[PlayWright tutorial] summary of basic operations

Posted by mariolopes on Sat, 18 Sep 2021 00:35:38 +0200

(to be supplemented later)

Page basic operation

According to the official website document, the page loading process after calling page.goto(url):

Set url
Load the parsing page through the network
The page.on("domcontentloaded") event is triggered
Execute the js script of the page and load the static resources
The page.on("laod") event is triggered
The page executes dynamically loaded scripts
When there is no new network request within 500ms, the networkidle event is triggered

page.goto(url) Will jump to a new link. By default, Playwright waits until the load state. If we don't care about the loaded CSS images and other information, we can wait to the domcontentloaded state instead. If the page is loaded by ajax, we need to wait to the networkidle state. If networkidle is not suitable, page.wait can be used_ for_ The selector waits for an element to appear. However, for click and other operations, it will automatically wait.

page.goto(url, referer="", timeout=30, wait_until="domcontentloaded|load|networkidle")

Playwright automatically waits for the element to be in an operable stable state. Of course, it can also be used page.wait_for_* Function to wait manually:

page.wait_for_event("event", event_predict, timeout)
page.wait_for_function(js_function)
page.wait_for_load_state(state="domcontentloaded|load|networkidle", timeout)
page.wait_for_selector(selector, timeout)
page.wait_for_timeout(timeout)  # Not recommended

The operation methods of the page mainly include:

# selector refers to expressions such as CSS
page.click(selector)
page.fill(selector, value)  # Fill in value in input

# example
page.click("#search")

The main methods to obtain the data in the page are:

page.url  # url
page.title()  # title
page.content()  # Get page full text
page.inner_text(selector)  # element.inner_text()
page.inner_html(selector)
page.text_content(selector)
page.get_attribute(selector, attr)

# eval_ on_ The selector is used to get the value in the DOM
page.eval_on_selector(selector, js_expression)
# For example:
search_value = page.eval_on_selector("#search", "el => el.value")

# evaluate is used to get the data in JS in the page, for example, you can read the value in window
result = page.evaluate("([x, y]) => Promise.resolve(x * y)", [7, 8])
print(result) # prints "56"

selector expression

In the above code, we use CSS expressions (such as #button) to select elements. In fact, Playwright also supports XPath and two simple expressions defined by itself, which are recognized automatically.

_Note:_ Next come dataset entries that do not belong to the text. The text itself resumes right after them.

(* ===== verification/JsonRoundtrip.v ===== *)
(** * [JSON.parse] after [JSON.stringify]

    What is printed, with or without indentation, is read back: for values without
    [undefined], whose objects list their properties in property order and whose
    numbers read back from their text. *)

From S2P Require Import Prelude JsString JsNumber JsValue JsJson.
From Stdlib Require Import Sorting.Sorted.

(** ** Numbers before a delimiter *)

(** What may follow a value in a text: a comma, a closing bracket or brace, a line
    feed, or the end. *)
Definition delimiter (c : N) : bool := ((c =? 44) || (c =? 93) || (c =? 125) || (c =? 10))%N.
Definition delimited (rest : jsstr) : Prop := forall c t, rest = c :: t -> delimiter c = true.

Lemma delimiter_cases c : delimiter c = true -> c = 44%N \/ c = 93%N \/ c = 125%N \/ c = 10%N.
Proof. unfold delimiter. rewrite !orb_true_iff, !N.eqb_eq. tauto. Qed.

Lemma delimited_cons c t : delimiter c = true -> delimited (c :: t).
Proof. intros Hc c' t' [= <- _]. done. Qed.

Lemma take_while_before p s rest :
  (forall c t, rest = c :: t -> p c = false) ->
  take_while p (s ++ rest) = take_while p s /\ drop_while p (s ++ rest) = drop_while p s ++ rest.
Proof.
  intros Hr. induction s as [|c s [IHt IHd]]; cbn.
  - destruct rest as [|c t]; [done|]. cbn. by rewrite (Hr c t eq_refl).
  - destruct (p c); [|done]. by rewrite IHt, IHd.
Qed.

# Select elements through text, which is an expression customized by Playwright
page.click("text=login")

# Select directly by id
page.click("id=login")

# Select elements through CSS
page.click("#search")
# In addition to the commonly used CSS expressions, Playwright also supports several new pseudo classes
# : has indicates an element that contains an element
page.click("article:has(div.prome)")
# : is used to assert itself
page.click("button:is(:text('sign in'), :text('log in'))")
# : text indicates the element containing a text
page.click("button:text('Sign in')")  # contain
page.click("button:text-is('Sign is')")  # Strict matching
page.click("button:text-matches('\w+')")  # regular
# You can also match according to the orientation
page.click("button:right-of(#search)")  # right
page.click("button:left-of(#search)")  # left
page.click("button:above(#search)")  # Above
page.click("button:below(#search)")  # Below
page.click("button:near(#search)")  # Elements within 50px

# Select through XPath
page.click("//button[@id='search'])")
# All expressions beginning with / / or.. will default to XPath expressions

For CSS expressions, you can also add the prefix CSS = to explicitly specify, for example css=.login It's equivalent to . login.

In addition to the four expressions described above, Playwright supports the use of >> Combining expressions, that is, mixing four expressions.

page.click('css=nav >> text=Login')

Reuse authentication information such as Cookies

In puppeter, reusing Cookies is also a long-standing problem. This is particularly convenient for Playwright. It can directly export Cookies and LocalStorage and then use them in a new Context.

# Save status
import json
storage = context.storage_state()
with open("state.json", "w") as f:
    f.write(json.dumps(storage))

# Loading status
with open("state.json") as f:
    storage_state = json.loads(f.read())
context = browser.new_context(storage_state=storage_state)

Listening events

You can register the handler function of the corresponding event through page.on(event, fn):

def log_request(intercepted_request):
    print("a request was made:", intercepted_request.url)
page.on("request", log_request)
# sometime later...
page.remove_listener("request", log_request)

The more important events are request and response

Block change network requests

You can listen for requests and response events through page.on("request") and page.on("response").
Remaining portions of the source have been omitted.